Morocco seems to be an incredible host. At the second session I attended Princess Lalla Hasnaa of Morocco spoke. She is President of the Mohammed VI Foundation for Environmental Protection and is the sister of the current king. Apparently Morocco is one of the major drivers of the global climate initiative, and everywhere I go I see solar panels. The heads of UNESCO and UNFCCC also spoke at that session. One of the speakers talked about the importance of education in helping people recognize that the problems of the world are their problems. He was not talking simply about putting climate change information in the science curriculum, but the important role that the liberal arts play in helping people think critically and engaged other cultures and people with empathy. A presenter from MIT spoke on the need for education that changes the hearts and minds of people. He has developed workshops that are not focused on numbers and charts but which engage people in simulations so that they can participate in the process of lowering emissions. It is what he called visceral education.
Representatives of the youth delegates to COP22 presented a strong plea that climate change information be included in all school curricula in every country at every level of education and that the scientific information be readily available in every country. Most of the discussion was about making this information accessible in poor, rural countries that do not have access to advanced technologies. The youth treated climate change as a human rights issue because we are affecting the world they must live in. I think Brexit and the US elections show how little people over the age of 55 in industrialized nations really think about the world that people under the age of 30 will have to confront.
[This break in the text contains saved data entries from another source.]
Lemma session_other (name : string) (date : Z) :
  session df name date = session rest name date.
Proof. by rewrite /session /exact_hours !group_other. Qed.

Lemma rest_sub : {subset rest <= df}.
Proof.
move=> x; rewrite /rest /df !mem_cat in_cons => /orP [->|->] //.
by rewrite !orbT.
Qed.

Lemma reconstruct_sessions_other :
  reconstruct_sessions df = reconstruct_sessions rest.
Proof.
rewrite /reconstruct_sessions /names /dates_of.
pose P n := has (fun x => (Name x == n) && (Status x == DutyOn)) rest.
have PP n d : present rest n d DutyOn -> P n.
  case/present_in_group=> x [xin En _ Es].
  by apply/hasP; exists x => //; rewrite En Es !eqxx.
apply: (flatten_sorted_support (P := P) str_le_total str_le_trans str_le_antisym).
- move=> n nP; apply: flatten_map_nil => d _.
  rewrite complete_other; case C: (complete rest n d) => //.
  by case/andP: C => /PP Pn _; rewrite Pn in nP.
- move=> n nP; apply: flatten_map_nil => d _.
  case C: (complete rest n d) => //.
  by case/andP: C => /PP Pn _; rewrite Pn in nP.
- move=> n _.
  apply: (flatten_sorted_support (P := fun d => present rest n d DutyOn)
            int_le_total int_le_trans int_le_antisym).
  + move=> d /negbTE nP; rewrite complete_other /complete nP //.
  + by move=> d /negbTE nP; rewrite /complete nP.
  + by move=> d _; rewrite complete_other session_other.
  + move=> d /present_in_group [x [xin En Ed _]].
    have H (f : DataFrame) : x \in f -> d \in [seq Date x | x <- f & Name x == n].
      by move=> xf; rewrite -Ed; apply: map_f; rewrite mem_filter En eqxx.
    by rewrite (H _ xin) (H _ (rest_sub xin)).
- move=> n /hasP [x xin /andP [/eqP En _]].
  have H (f : DataFrame) : x \in f -> n \in [seq Name x | x <- f].
    by move=> xf; rewrite -En; apply: map_f.
  by rewrite (H _ xin) (H _ (rest_sub xin)).
Qed.

End OtherStatus.

Lemma key_metrics_ok (df : DataFrame) :
  df != [::] ->
  exists days,
    key_metrics df
    = Ok (mkKeyMetrics (size df) (nunique [seq Name r | r <- df])
            (size [seq r <- df | Status r == DutyOn])
            (size [seq r <- df | Status r == DutyOff]) days).
Proof.
case: df => [|r df] // _; rewrite /key_metrics /=.
by eexists.
Qed.

(* The rows of one status among those of an employee on a date, as the
   analyzer's listing selects them. *)
Lemma listing_records_other (df1 df2 : DataFrame) (r : Row)
    (name : string) (date : Z) (status : string) :
  ~~ recognized r -> (status == DutyOn) || (status == DutyOff) ->
  [seq x <- [seq x <- [seq x <- df1 ++ r :: df2 | Name x == name]
            | Date x == date] | Status x == status]
  = [seq x <- [seq x <- [seq x <- df1 ++ df2 | Name x == name]
              | Date x == date] | Status x == status].
Proof.
move=> other H; rewrite !filter_cat /=.
case: (Name r == name) => //=; case: (Date r == date) => //=.
by rewrite (other_status other H).
Qed.

Lemma person_listing_other (df1 df2 : DataFrame) (r : Row) (name : string) :
  ~~ recognized r ->
  [seq l <- person_listing (df1 ++ r :: df2) name | has_lines l]
  = [seq l <- person_listing (df1 ++ df2) name | has_lines l].
Proof.
move=> other; rewrite /person_listing !filter_map.
set F := fun date : Z => Listing.mk date _ _ _.
set G := fun date : Z => Listing.mk date _ _ _.
have FG date : F date = G date.
  by rewrite /F /G !(listing_records_other _ _ _ _ other) ?eqxx ?orbT.
have E : preim F has_lines =1 preim G has_lines by move=> date /=; rewrite FG.
rewrite (eq_filter E).
rewrite (eq_map FG); congr map.
apply: (filter_sort_unique_eq int_le_total int_le_trans int_le_antisym) => date.
rewrite !mem_filter /=; case P: (has_lines (G date)) => //=.
have [x xin /and3P [/eqP En /eqP Ed _]] :
    exists2 x, x \in df1 ++ df2
             & [&& Name x == name, Date x == date
                 & (Status x == DutyOn) || (Status x == DutyOff)].
  move: P; rewrite /has_lines /G /= /nilp !size_map !size_eq0 -!has_filter.
  case/orP=> /hasP [x]; rewrite !mem_filter => /and3P [Ed En xin] Es;
    by exists x => //; rewrite En Ed Es ?orbT.
have H (f : DataFrame) : x \in f -> date \in [seq Date x | x <- f & Name x == name].
  by move=> xf; rewrite -Ed; apply: map_f; rewrite mem_filter En eqxx.
by rewrite (H _ xin) (H _ (rest_sub _ xin)).
Qed.
(** * Qt-Utils containers: QCircularBuffer and QLinkedHash

    A shallow embedding of [src/list/QCircularBuffer.hpp] and
    [src/list/QLinkedHash.hpp], and the properties of the two containers
    that the specification states.

    The two classes are written against Qt 5 ([QVector], [QList], [QHash]).
    Those classes are a library, not part of the repository; the few members
    the two headers call are embedded here after Qt 5's documented contracts,
    each with the contract it follows. *)

From stdpp Require Import gmap strings list list_numbers fin_maps.

Local Open Scope Z_scope.

(** ** Machine integers

    [size_t] is a 64-bit unsigned integer and [int] a 32-bit signed one; both
    are carried as [Z] and every conversion and every wrapping operation is
    written out. *)

Module CInt.

Definition SIZE_MAX : Z := 2 ^ 64 - 1.
Definition INT_MAX : Z := 2 ^ 31 - 1.

(** Conversion to [size_t]: reduction modulo 2^64. *)
Definition to_size_t (z : Z) : Z := z mod 2 ^ 64.

(** Conversion to [int]: reduction to the range [-2^31, 2^31). *)
Definition to_int (z : Z) : Z := (z + 2 ^ 31) mod 2 ^ 32 - 2 ^ 31.

Definition size_t_add (a b : Z) : Z := to_size_t (a + b).
Definition size_t_sub (a b : Z) : Z := to_size_t (a - b).

End CInt.

(** ** Outcomes of a call

    A member function either returns, or throws [std::out_of_range], or
    has no defined behaviour: a remainder by zero, or a failed [Q_ASSERT]
    inside a Qt container (an index outside the container, a negative
    size). *)

Inductive error : Type :=
| out_of_range
| division_by_zero
| qt_assert.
What depressed me was the fact that in my country this information is readily available, but school boards and now even the federal government try to keep it out of school curricula. The whole world is coming together to combat climate change while the United States continues to resist the overwhelming scientific evidence that the globe is warming, the climate is changing, and carbon emissions are the primary cause. One presenter researched the effect of education on people’s view of the environment and willingness to change their behaviors. He found that in almost every country the higher a person’s educational level the more aware they are of climate change and how to prevent it. The one exception is the United States where the most educated people are radically polarized in their view of the science and the need for action.
After leaving the education session I saw a man with virtual reality equipment and I talked Hilde into letting us try it. He was working with the Red Cross and Red Crescent on developing interactive computer software to teach about climate change and its impact on natural disasters. The software also shows people why it would be better to gear disaster relief funds to prevention and proactive measures rather than having to respond to disasters after they have happened. I’ve never used virtual reality and I was very impressed with the experience. I did a program on the melting of the Arctic Ice, and I am sad to say that I correctly predicted the rate of the rise in temperature in the Arctic over the next 30 years and when the ice would be all gone (2050). The guy developing the software was really nice and so glad that he had people to show off to. Hilde and I thought of several ways to use this technology in teaching at the college level, and he also told us about the many new Indie computer games that teach people the effects of their actions socially and environmentally. He was certainly the highlight of the day.
We topped off an exhausting day with an early dinner at a French restaurant, complete with wine and creme brule!